Anthropology has two sorts of things to say about why men oppress women, one biological and one cultural; one applies to the human species as a whole, and one is more applicable in some cultures and historical periods than others.

Men in general oppress women because they can and because it is part of their biological heritage. Barbara Smuts of the University of Michigan has compiled convincing evidence that male violence against females is very widespread among primates, but in addition males in many species, including ours, stringently restrict women to control their reproductive destinies. In our species this desire to control uteruses-the most valuable biological resource-became a formally instituted obsession in many cultures.

Cultures around the Mediterranean have traditionally been more restrictive and oppressive of women than other cultures, and today the Arab cultures are probably the most extreme version of this pattern. Honor killings are a particularly egregious instance of it, and the clash of cultures between some Islamic immigrants and their European host countries is no more evident than when an honor killing is perpetrated.

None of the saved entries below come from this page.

(** Task 7 opens the device and takes three pages. *)
Definition after (c : mb_call) (s : mbs) : mbs :=
  match run_call c s with Ok (_, s') => s' | Fault _ => s end.
Definition opened : mbs := after (Call_open false 7) board.
Definition board2 : mbs := after (Call_alloc 10000 7 (Some [65])) opened.

Lemma reach_after s0 s c :
  driver_ok s0 -> reachable s0 s -> call_ok c (wmt_mbah s) -> reachable s0 (after c s).
Proof.
  intros H0 Hr Hc. destruct (run_call_ok c s) as (rc & s' & Hrun & _); [by eapply reachable_ok|done|].
  unfold after. rewrite Hrun. by eapply reach_call.
Qed.

Lemma board2_reachable : reachable board board2.
Proof. by repeat (apply reach_after; [exact board_ok| |exact I]); apply reach_start. Qed.

Lemma board2_ok : driver_ok board2.
Proof. exact (reachable_ok _ _ board_ok board2_reachable). Qed.

Lemma mb_release_collects_witness : exists s', mb_release (Some 7) board2 = Ok (0, s') /\ state_ok s' /\
  mb_list <$> mba_list (wmt_mbah s') = released 7 (wmt_mbah board2).
Proof.
  destruct (mb_release_collects board2 7 (MkMbti 7 1) (proj1 board2_ok)) as (s' & H1 & H2 & H3 & _);
    [vm_compute; reflexivity|reflexivity|].
  exists s'. split_and!; [exact H1|exact H2|exact H3].
Defined.

Lemma force_reset_needs_no_users_witness :
  mb_ioctl (Some 7) [65] MBIO_FORCE_RESET 0 board2 = Fault Undefined.
Proof.
  pose proof (force_reset_needs_no_users board2 7 [65] 0 (proj1 board2_ok)) as H.
  destruct (decide (users_of (wmt_mbah board2) = [])) as [E|_]; [|exact H].
  vm_compute in E. discriminate E.
Defined.

Lemma mb_blocks_apart_witness : exists a m,
  a ∈ mba_list (wmt_mbah board2) /\ m ∈ mb_list a /\
  mba_pfn_start a <= mb_pfn_start m /\ mb_count m = Z.of_nat (length (mbu_list m)).
Proof.
  exists (hd (static_area 0 1 1 1) (mba_list (wmt_mbah board2))),
    (hd (MkMb 0 0 0 0 0 0 0 None []) (blocks_of (wmt_mbah board2))).
  match goal with |- ?x ∈ _ /\ ?y ∈ _ /\ _ => set (a := x); set (m := y) end.
  assert (a ∈ mba_list (wmt_mbah board2)) as Ha by (vm_compute; left).
  assert (m ∈ mb_list a) as Hm by (vm_compute; left).
  destruct (mb_blocks_apart board board2 a m a m board_ok board2_reachable Ha Hm Ha Hm)
    as (_ & _ & _ & H1 & _ & H2).
  split_and!; [exact Ha|exact Hm|exact H1|exact H2].
Defined.
Lemma find_creator h p u v tgid :
  host_ok h -> at_place h p -> mb_creator (pl_block p) = Some (mbu_id u) -> u ∈ mbu_list (pl_block p) ->
  v ∈ mbu_list (pl_block p) -> tgid = MB_DEF_TGID \/ mbu_tgid v = tgid ->
  mb_find_mbu h (mb_phys (pl_block p)) tgid (Z.lor MBUFIND_PHYS MBUFIND_CREATOR)
  = Some (pl_area p, pl_block p, u).
Proof.
  intros Hh Hp Hc Hu Hv Ht. destruct (elem_place h p Hp) as [Ha Hm].
  pose proof (block_bounds h _ _ Hh Ha Hm) as B.
  destruct (block_place h p Hh Hp) as (_ & _ & _ & Huk). set (addr := mb_phys (pl_block p)) in *.
  unfold mb_find_mbu. destruct (Z.eqb_spec addr 0); [lia|].
  change (flag (Z.lor MBUFIND_PHYS MBUFIND_CREATOR) MBUFIND_ADDRMASK) with true.
  change (flag (Z.lor MBUFIND_PHYS MBUFIND_CREATOR) (Z.lor MBUFIND_VIRT MBUFIND_PHYS)) with true.
  change (flag (Z.lor MBUFIND_PHYS MBUFIND_CREATOR) MBUFIND_PHYS) with true.
  change (flag (Z.lor MBUFIND_PHYS MBUFIND_CREATOR) MBUFIND_VIRT) with false. cbn [orb negb andb].
  assert (forall x w, match match_mbu addr tgid (Z.lor MBUFIND_PHYS MBUFIND_CREATOR) (pl_block p) x with
            | Some r => Some (pl_area p, pl_block p, r) | None => None end = Some w ->
            w = (pl_area p, pl_block p, Some u)) as Hx.
  { intros x w Hf. rewrite (match_finds_creator _ _ _ u) in Hf by done.
    destruct (_ && _); [done|]. by injection Hf as <-. }
  erewrite (find_map_unique _ (mba_list h) (pl_area p) (pl_area p, pl_block p, Some u)); [done|done| |].
  - rewrite (in_block_area h true addr _ (pl_block p)) by (done || unfold in_block; cbn; split_and!; (done || lia)).
    apply (find_map_unique _ _ (pl_block p)); [done| |].
    + rewrite Z.eqb_refl. cbn [negb]. apply (find_map_unique _ _ v); [done| |].
      * rewrite (match_finds_creator _ _ _ u) by done.
        destruct Ht as [->|Ht]; [by rewrite Z.eqb_refl, andb_false_r|].
        by destruct (Z.eqb_spec (mbu_tgid v) tgid).
      * intros x w _. apply Hx.
    + intros m w Hm' Hf. destruct (Z.eqb_spec addr (mb_phys m)) as [E|]; [|done]. cbn [negb] in Hf.
      destruct (phys_unique h p (pl_area p) m Hh Hp Ha Hm' (eq_sym E)) as [_ ->].
      apply find_map_in in Hf as (x & _ & Hf). by apply Hx in Hf.
  - intros a w Ha' Hf. destruct (out_of_mba _ _ a); [done|]. apply find_map_in in Hf as (m & Hm' & Hf).
    destruct (Z.eqb_spec addr (mb_phys m)) as [E|]; [|done]. cbn [negb] in Hf.
    destruct (phys_unique h p a m Hh Hp Ha' Hm' (eq_sym E)) as [-> ->].
    apply find_map_in in Hf as (x & _ & Hf). by apply Hx in Hf.
Qed.
(* ===== verification/Prdt.v ===== *)
(** * Physical region tables

    [user_to_prdt] of [drivers/video/wmt/memblock.c]: the video engines read a
    user buffer through a table of (address, size) descriptors, the last one
    marked [EDT].  Three methods build it: a walk over the page tables
    ([__user_to_prdt], the default), and two that ask [get_user_pages].

    The address space of the task is the tree of its memory areas
    ([mm_rb], with [find_vma] of [mm/mmap.c]), the frames its page tables name,
    and [get_user_pages]; frames are mapped linearly ([virt_to_phys] of
    [page_address]).  The table is the caller's array: writing behind its end
    is [Undefined].  Semaphores and messages are not modelled. *)

From S2P Require Import Prelude MemBlock MemBlockSafe.
From stdpp Require Import list.
#[local] Open Scope Z_scope.

(** ** Memory areas of a task *)

Record vm_area := MkVma {
  vm_start : Z;
  vm_end : Z;
  vm_io : bool;          (** [vm_flags & VM_IO] *)
  vm_pgoff : Z;
}.

Inductive vtree :=
| rb_null
| rb_node (left : vtree) (v : vm_area) (right : vtree).

Fixpoint rb_find (addr : Z) (vma : option vm_area) (t : vtree) : option vm_area :=
  match t with
  | rb_null => vma
  | rb_node l v r =>
      if addr <? vm_end v then
        if vm_start v <=? addr then Some v else rb_find addr (Some v) l
      else rb_find addr vma r
  end.

(** What the code asks of the memory manager. *)
Class AddressSpace := {
  mm_rb : vtree;
  pte_at : Z -> Z;                    (** the page table entry of an address *)
  pfn_valid : Z -> bool;
  get_user_pages : Z -> nat -> list Z (** the frames of so many pages, as far as they are there *)
}.

(** ** The table *)

Record prdt_struct := MkPrd { prd_addr : Z; prd_size : Z; prd_reserve : Z; prd_EDT : Z }.

(** The variables of the walk: the table, the index of [next], [prev], and the
    locals that change. *)
Record walk := MkWalk {
  mmap_cache : option vm_area;
  prdt : list prdt_struct;
  next : nat;
  prev : option nat;
  items : Z;
  size : Z;
  offset : Z;
}.

#[local] Abbreviation W := (M walk).

Definition with_table (t : list prdt_struct) (w : walk) : walk :=
  MkWalk (mmap_cache w) t (next w) (prev w) (items w) (size w) (offset w).
Definition with_cache (c : option vm_area) (w : walk) : walk :=
  MkWalk c (prdt w) (next w) (prev w) (items w) (size w) (offset w).
Definition with_offset (o : Z) (w : walk) : walk :=
  MkWalk (mmap_cache w) (prdt w) (next w) (prev w) (items w) (size w) o.
Definition with_size (z : Z) (w : walk) : walk :=
  MkWalk (mmap_cache w) (prdt w) (next w) (prev w) (items w) z (offset w).
Definition with_next (n : nat) (p : option nat) (k : Z) (w : walk) : walk :=
  MkWalk (mmap_cache w) (prdt w) n p k (size w) (offset w).

Definition read_prd (i : nat) : W prdt_struct := t ← gets prdt; initialised (t !! i).
Definition write_prd (i : nat) (f : prdt_struct -> prdt_struct) : W unit :=
  d ← read_prd i; modify (fun w => with_table (<[i := f d]> (prdt w)) w).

But let’s not forget that in centuries past the Western tradition was not much less interested in controlling women. And when men in some Western countries felt too threatened by modernity, they created Fascism, which attempted to put women (along with feared minorities) back in their “proper” places. “Kinder, kuche, und kirche-Children, Cooking, and Church” was one of the Nazi slogans designed to hold back the tide of history in marital relations. Two generations later, Angela Merkel, a nuclear physicist who became Chancellor of Germany, is modernity’s answer.

Iran is of course, as you say, not part of the Arab world and is quite different from it in some ways. But Iranian and Arab fundamentalists are similar in others. One of the most interesting quotations to come out of Iran in these two weeks was hearsay, but it corresponded to countless documented statements. A man asked why he supported Ahmadinejad reportedly said, “All the whores are with Moussavi.”

This, psychologically and in a sense biologically, is what it is all about. Some men are so frightened by women’s freedom that they hyper-sexualize it. For them, a woman in modest Western dress, even in hijab, is a whore if she has a strand of hair showing. Some men simply cannot separate their politics from their fear of female sexuality.

In addition, of course, as you suggest, they are often severely oppressed themselves, and cannot psychologically afford to give real rights to the one class of human beings they can plausibly consider beneath themselves. In this sense they are like the most oppressed whites in the American South a generation ago watching the liberation of blacks.

We Americans are not many generations away from our own version of Kinder, Kuche, and Kirche, nor China from the “lotus foot” that crippled countless women, nor India from burning widows alive on their husbands’ funeral pyres. The wheels of social history may grind very slowly, but they keep on turning.

One comment

  1. Mel — Thank you for your comments. I agree that repression of women is certainly not only an Islamic phenomenon. Haredi [Ultra-Orthodox Jewish] men repress their women in certain ways, including violence in some circles. Haredi men, too, are disempowered economically, intellectually, etc. The difference is that haredi men are not a majority; they are a small subculture and, even in that subculture, there are very strict restraints against misusing women. In Arab cultures, this is the mainstream and the economic and political, as well as religious, structure of society support this repression.

    My point is that I think that this comes from the culmination of various forms of disempowerment. The answer to women’s liberation, then, should be empowerment of men. The great advantage of my theory, however, is that it is more than possible that I am 100% wrong. The early stages of empowerment will certainly bring more repression as the fear of falling back becomes greater but, ultimately, I should be right. Primates with abundant females and food should be less aggressive.